Data Cleaning Technique for Security Big Data Ecosystem
Diana Martínez-Mosquera, Sergio Luján-Mora
Proceedings of the 2nd International Conference on Internet of Things, Big Data and Security (IoTBDS 2017), p. 380-385, Porto (Portugal), April 24-26 2017. ISBN: 978-989-758-245-5. https://doi.org/10.5220/0006360603800385
(IOTBDS'17) Congreso internacional / International conference
The information networks growth have given rise to an ever-multiplying number of security threats; it is the reason some information networks currently have incorporated a Computer Security Incident Response Team (CSIRT) responsible for monitoring all the events that occur in the network, especially those affecting data security. We can imagine thousands or even millions of events occurring every day and handling such amount of information requires a robust infrastructure. Commercially, there are many available solutions to process this kind of information, however, they are either expensive, or cannot cope with such volume.
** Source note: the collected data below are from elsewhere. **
(** The loop of [MaybeCompact] that drops blocks; [length mid] rounds are enough,
    for every block has at least one message. *)
Fixpoint drop_blocks (fuel : nat) (max minTail : Z) (prefix : list Message)
    (last : Message) (mid : list Message) (dropped : nat) : list Message * nat :=
  match fuel with
  | O => (mid, dropped)
  | S fuel' =>
      if (max <? RoughTokenEstimator (squash prefix mid last)) && (minTail <? len mid)
      then
        let '(n, newMid) := consumeBlockFromFront mid in
        if decide (n = 0%nat) then (mid, dropped)
        else drop_blocks fuel' max minTail prefix last newMid (dropped + n)
      else (mid, dropped)
  end.

(** [i] after the loop that skips the system prefix: the prefix and the rest. *)
Fixpoint system_prefix (msgs : list Message) : list Message * list Message :=
  match msgs with
  | m :: ms =>
      if is_role RoleSystem m
      then let '(p, r) := system_prefix ms in (m :: p, r)
      else ([], msgs)
  | [] => ([], [])
  end.

Definition notice (dropped : nat) : Message :=
  text_message RoleSystem
    ("（上下文已压缩：已省略较早的 " ++ FormatInt (Z.of_nat dropped)
     ++ " 条消息；请依据下文与工具结果继续。）").

(** [ThresholdCompactor.MaybeCompact]; the error is always nil. *)
Definition MaybeCompact (c : option ThresholdCompactor) (msgs : list Message)
    (estTokens : Z) : list Message * Report :=
  match c with
  | None => (msgs, no_report)
  | Some _ =>
      let max := effectiveMax c in
      let tok := if estTokens <=? 0 then RoughTokenEstimator msgs else estTokens in
      if tok <=? max then (msgs, no_report)
      else
        let '(prefix, rest) := system_prefix msgs in
        match last rest with
        | None => (msgs, {| Applied := false; Reason := "no messages after system prefix" |})
        | Some lst =>
            let mid := take (length rest - 1) rest in
            let minTail := effectiveMinTail c in
            let '(mid', droppedBlocks) :=
              drop_blocks (length mid) max minTail prefix lst mid 0 in
            if decide (droppedBlocks = 0%nat) then
              (msgs, {| Applied := false; Reason := "over budget but min tail reached" |})
            else
              (prefix ++ [notice droppedBlocks] ++ mid' ++ [lst],
               {| Applied := true; Reason := "threshold_drop_oldest" |})
        end
  end.

(** The compactor as an implementation of the interface. *)
Definition ThresholdCompactor_iface (c : option ThresholdCompactor) : Compactor :=
  λ _ _ msgs est, Ok (MaybeCompact c msgs est).

(** ** The truncating pruner *)

Record TruncateToolPruner := {
  MaxRunes : Z;
  Ellipsis : gostring;
}.

Definition effectiveRunes (p : TruncateToolPruner) : Z :=
  if MaxRunes p <=? 0 then 20000 else MaxRunes p.

(** The default is a newline, an ellipsis and [(truncated)]. *)
Definition effectiveEllipsis (p : TruncateToolPruner) : gostring :=
  if decide (Ellipsis p = []) then [x0a] ++ "…(truncated)" else Ellipsis p.

(** [TruncateToolPruner.Prune]. *)
Definition Prune (p : TruncateToolPruner) (msg : Message) : Message :=
  if negb (is_role RoleTool msg) then msg
  else
    let max := effectiveRunes p in
    let m := Clone msg in
    if RuneCount (m_Content m) <=? max then m
    else
      let rs := runes (m_Content m) in
      let ellR := runes (effectiveEllipsis p) in
      if max <=? len ellR + 16 then with_content m (string_of_runes ellR)
      else
        let cut0 := max - len ellR in
        let cut := if cut0 <? 1 then 1 else cut0 in
        with_content m (string_of_runes (take (Z.to_nat cut) rs) ++ string_of_runes ellR).

(** ** Lemmas on estimation *)

Lemma foldl_add_shift {A} (f : A → Z) (l : list A) (a : Z) :
  foldl (λ n x, n + f x) a l = a + foldl (λ n x, n + f x) 0 l.
Proof.
  revert a. induction l as [|x l IH]; intros a; cbn; [lia|].
  rewrite IH, (IH (0 + f x)). lia.
Qed.

Lemma foldl_add_nonneg {A} (f : A → Z) (l : list A) (a : Z) :
  (∀ x, 0 ≤ f x) → a ≤ foldl (λ n x, n + f x) a l.
Proof.
  intros Hf. revert a. induction l as [|x l IH]; intros a; cbn; [lia|].
  specialize (IH (a + f x)). specialize (Hf x). lia.
Qed.

Lemma len_quot3 {A} (l : list A) : 0 ≤ len l `quot` 3.
Proof. apply Z.quot_pos; unfold len; lia. Qed.

Lemma estimateMsgTokens_ge m : 4 ≤ estimateMsgTokens m.
Proof.
  unfold estimateMsgTokens. etrans; [|apply foldl_add_nonneg].
  - pose proof (len_quot3 (m_Content m)). lia.
  - intros c. unfold estimateCallTokens.
    pose proof (len_quot3 (tc_Name c)). pose proof (len_quot3 (tc_Arguments c)). lia.
Qed.

Lemma Rough_cons m l :
  RoughTokenEstimator (m :: l) = estimateMsgTokens m + RoughTokenEstimator l.
Proof. unfold RoughTokenEstimator. cbn. rewrite foldl_add_shift. lia. Qed.

Lemma Rough_app l k :
  RoughTokenEstimator (l ++ k) = RoughTokenEstimator l + RoughTokenEstimator k.
Proof.
  induction l as [|m l IH]; [done|]. cbn [app]. rewrite !Rough_cons, IH. lia.
Qed.

(** ** Lemmas on the compactor *)

Lemma system_prefix_spec msgs p r :
  system_prefix msgs = (p, r) →
  msgs = p ++ r ∧ Forall (λ m, m_Role m = RoleSystem) p ∧
  (∀ m, head r = Some m → m_Role m ≠ RoleSystem).
Proof.
  revert p r. induction msgs as [|m ms IH]; cbn; intros p r H; [by simplify_eq|].
  destruct (is_role RoleSystem m) eqn:E.
  - destruct (system_prefix ms) as [p' r']. simplify_eq.
    destruct (IH _ _ eq_refl) as (-> & Hp & Hr). split_and!; [done| |done].
    constructor; [by apply is_role_true|done].
  - simplify_eq. split_and!; [done..|]. intros m' [= <-]. by apply is_role_false.
Qed.

Lemma consume_results_spec ids n rest n' rest' :
  consume_results ids n rest = (n', rest') →
  (n ≤ n')%nat ∧ (n' - n ≤ length rest)%nat ∧ rest' = drop (n' - n) rest ∧
  ∀ m, head rest' = Some m → is_role RoleTool m && bool_decide (m_ToolCallID m ∈ ids) = false.
Proof.
  revert n. induction rest as [|m rest IH]; cbn; intros n H.
  - simplify_eq. by rewrite Nat.sub_diag.
  - destruct (is_role RoleTool m && bool_decide (m_ToolCallID m ∈ ids)) eqn:E.
    + apply IH in H as (H1 & H2 & -> & H3).
      split_and!; [lia|lia| |done].
      by replace (n' - n)%nat with (S (n' - S n)) by lia.
    + simplify_eq. rewrite Nat.sub_diag. split_and!; [lia..|done|].
      intros m' [= <-]. done.
Qed.

(** A block is a non-empty prefix of what is left. *)
Lemma consume_spec mid n rest :
  consumeBlockFromFront mid = (n, rest) →
  rest = drop n mid ∧ (n ≤ length mid)%nat ∧ (n = 0%nat ↔ mid = []).
Proof.
  unfold consumeBlockFromFront. destruct mid as [|first mid']; intros H; [by simplify_eq|].
  assert (Hone : (1%nat, mid') = (n, rest) →
    rest = drop n (first :: mid') ∧ (n ≤ length (first :: mid'))%nat ∧
    (n = 0%nat ↔ first :: mid' = [])).
  { intros ?. simplify_eq. cbn. rewrite drop_0. split_and!; done || lia. }
  repeat case_match; try by apply Hone.
  apply consume_results_spec in H as (Hge & Hle & -> & _).
  destruct n as [|n]; [lia|]. cbn. rewrite Nat.sub_0_r in *.
  split_and!; done || lia.
Qed.

(** What the dropping loop leaves: [n] messages fewer, the budget met or the
    minimum tail reached, and no block dropped that did not have to be. *)
Lemma drop_blocks_spec fuel max minTail prefix lst mid d mid' d' :
  (length mid ≤ fuel)%nat → 0 ≤ minTail →
  drop_blocks fuel max minTail prefix lst mid d = (mid', d') →
  ∃ n, d' = (d + n)%nat ∧ mid' = drop n mid ∧ (n ≤ length mid)%nat ∧
    (RoughTokenEstimator (squash prefix mid' lst) ≤ max ∨ len mid' ≤ minTail) ∧
    (n ≠ 0%nat → ∃ k, (k < n)%nat ∧
       (consumeBlockFromFront (drop k mid)).1 = (n - k)%nat ∧
       max < RoughTokenEstimator (squash prefix (drop k mid) lst) ∧
       minTail < len (drop k mid)).
Proof.
  intros Hf Hm. revert mid d Hf. induction fuel as [|fuel IH]; cbn [drop_blocks]; intros mid d Hf H.
  - simplify_eq. exists 0%nat. destruct mid'; [|cbn in Hf; lia].
    split_and!; [lia|done|lia| |done]. right. unfold len. cbn. lia.
  - destruct (_ && _) eqn:E.
    + bool_simp. destruct (consumeBlockFromFront mid) as [n newMid] eqn:Hc.
      apply consume_spec in Hc as Hs. destruct Hs as (-> & Hn & Hn0).
      destruct (decide (n = 0%nat)) as [->|Hne].
      { assert (mid = []) as -> by tauto. unfold len in *. cbn in *. lia. }
      apply IH in H as (k & -> & -> & Hk & Hex & Hmin); [|rewrite length_drop; lia].
      rewrite length_drop in Hk. exists (n + k)%nat. rewrite drop_drop in *.
      split_and!; [lia|done|lia|done|]. intros _.
      destruct (decide (k = 0%nat)) as [->|Hk0].
      * exists 0%nat. rewrite drop_0, Hc. split_and!; cbn; done || lia.
      * destruct (Hmin Hk0) as (j & Hj & Hc' & Hb). exists (n + j)%nat.
        rewrite drop_drop in Hc', Hb. split_and!; [lia| |tauto..].
        rewrite Hc'. lia.
    + simplify_eq. exists 0%nat. rewrite drop_0. split_and!; [lia|done|lia| |done].
      bool_simp; [left|right]; lia.
Qed.

Lemma effectiveMax_pos c : 0 < effectiveMax c.
Proof. unfold effectiveMax. destruct c; [case_match|]; bool_simp; lia. Qed.

Lemma effectiveMinTail_pos c : 0 < effectiveMinTail c.
Proof. unfold effectiveMinTail. destruct c; [case_match|]; bool_simp; lia. Qed.

(** The parts [MaybeCompact] sees in a transcript: a maximal system prefix, the
    messages it may drop, and the last message. *)
Definition parts (msgs prefix mid : list Message) (lst : Message) : Prop :=
  msgs = prefix ++ mid ++ [lst] ∧ Forall (λ m, m_Role m = RoleSystem) prefix ∧
  ∀ m, head (mid ++ [lst]) = Some m → m_Role m ≠ RoleSystem.

Lemma parts_of msgs prefix rest lst :
  system_prefix msgs = (prefix, rest) → last rest = Some lst →
  parts msgs prefix (take (length rest - 1) rest) lst.
Proof.
  intros Hs Hl. apply system_prefix_spec in Hs as (-> & Hp & Hr).
  apply last_Some in Hl as [mid ->].
  rewrite length_app, Nat.add_sub, take_app_length. done.
Qed.

Lemma parts_inj msgs p1 m1 l1 p2 m2 l2 :
  parts msgs p1 m1 l1 → parts msgs p2 m2 l2 → p1 = p2 ∧ m1 = m2 ∧ l1 = l2.
Proof.
  intros (-> & Hp1 & Hr1) (H & Hp2 & Hr2).
  assert (p1 = p2) as <-.
  { revert p2 H Hp2 Hr2. induction p1 as [|a p1 IH]; intros [|b p2] H Hp2 Hr2; cbn in H; [done|..].
    - exfalso. apply (Hr1 b); [|by inversion Hp2]. rewrite H. done.
    - exfalso. apply (Hr2 a); [|by inversion Hp1]. rewrite <- H. done.
    - simplify_eq. inversion Hp1; inversion Hp2; subst. f_equal. by apply IH. }
  simplify_eq. by apply app_inj_tail in H as [-> ->].
Qed.

(** The full description of a call on a non-nil compactor. *)
Lemma MaybeCompact_cases c msgs est out rep :
  MaybeCompact (Some c) msgs est = (out, rep) →
  (out = msgs ∧ Applied rep = false ∧
     ((if est <=? 0 then RoughTokenEstimator msgs else est) ≤ effectiveMax (Some c) ∨
      (∀ prefix mid lst, parts msgs prefix mid lst →
         RoughTokenEstimator msgs ≤ effectiveMax (Some c) ∨
         len mid ≤ effectiveMinTail (Some c)))) ∨
  (∃ prefix mid lst n, parts msgs prefix mid lst ∧
     (0 < n ≤ length mid)%nat ∧ Applied rep = true ∧
     out = prefix ++ [notice n] ++ drop n mid ++ [lst] ∧
     effectiveMax (Some c) < (if est <=? 0 then RoughTokenEstimator msgs else est) ∧
     (RoughTokenEstimator (squash prefix (drop n mid) lst) ≤ effectiveMax (Some c) ∨
      len (drop n mid) ≤ effectiveMinTail (Some c)) ∧
     ∃ k, (k < n)%nat ∧ (consumeBlockFromFront (drop k mid)).1 = (n - k)%nat ∧
       effectiveMax (Some c) < RoughTokenEstimator (squash prefix (drop k mid) lst) ∧
       effectiveMinTail (Some c) < len (drop k mid)).
Proof.
  unfold MaybeCompact. set (max := effectiveMax _). set (minTail := effectiveMinTail _).
  set (tok := if est <=? 0 then _ else _).
  pose proof (effectiveMinTail_pos (Some c)) as Hmt. fold minTail in Hmt.
  destruct (Z.leb_spec tok max) as [Htok|Htok].
  { intros [= <- <-]. left. auto. }
  destruct (system_prefix msgs) as [prefix rest] eqn:Hsp.
  destruct (last rest) as [lst|] eqn:Hl.
  2:{ intros [= <- <-]. left. split_and!; [done..|]. right.
      intros p m l (-> & Hp & Hr). apply last_None in Hl as ->.
      apply system_prefix_spec in Hsp as (H & Hall & _). rewrite app_nil_r in H. subst prefix.
      exfalso. destruct m as [|m0 m].
      - apply (Hr l); [done|]. apply Forall_app in Hall as [_ Hall]. by inversion Hall.
      - apply (Hr m0); [done|]. apply Forall_app in Hall as [_ Hall]. by inversion Hall. }
  pose proof (parts_of _ _ _ _ Hsp Hl) as Hparts.
  set (mid := take (length rest - 1) rest) in *.
  destruct (drop_blocks (length mid) max minTail prefix lst mid 0) as [mid' d] eqn:Hd.
  apply drop_blocks_spec in Hd as (n & -> & -> & Hn & Hex & Hmin); [|lia..].
  cbn [Nat.add]. destruct (decide (n = 0%nat)) as [->|Hn0]; intros [= <- <-].
  - left. split_and!; [done..|]. right. intros p m l Hp'.
    destruct (parts_inj _ _ _ _ _ _ _ Hparts Hp') as (<- & <- & <-).
    rewrite drop_0 in Hex. destruct Hparts as [-> _]. done.
  - right. exists prefix, mid, lst, n. split_and!; try done; try lia. by apply Hmin.
Qed.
Furthermore, and most importantly, security information is by nature confidential and sensitive thus, companies should opt to process it internally. Taking as case study a university's CSIRT responsible for 10,000 users, we propose a security Big Data ecosystem to process a high data volume and guarantee the confidentiality. It was noted during implementation that one of the first challenges was the cleaning phase after data extraction, where it was observed that some data could be safely ignored without affecting result's quality, and thus reducing storage size requirements. For this cleaning phase, we propose an intuitive technique and a comparative proposal based on the Fellegi-Sunter theory.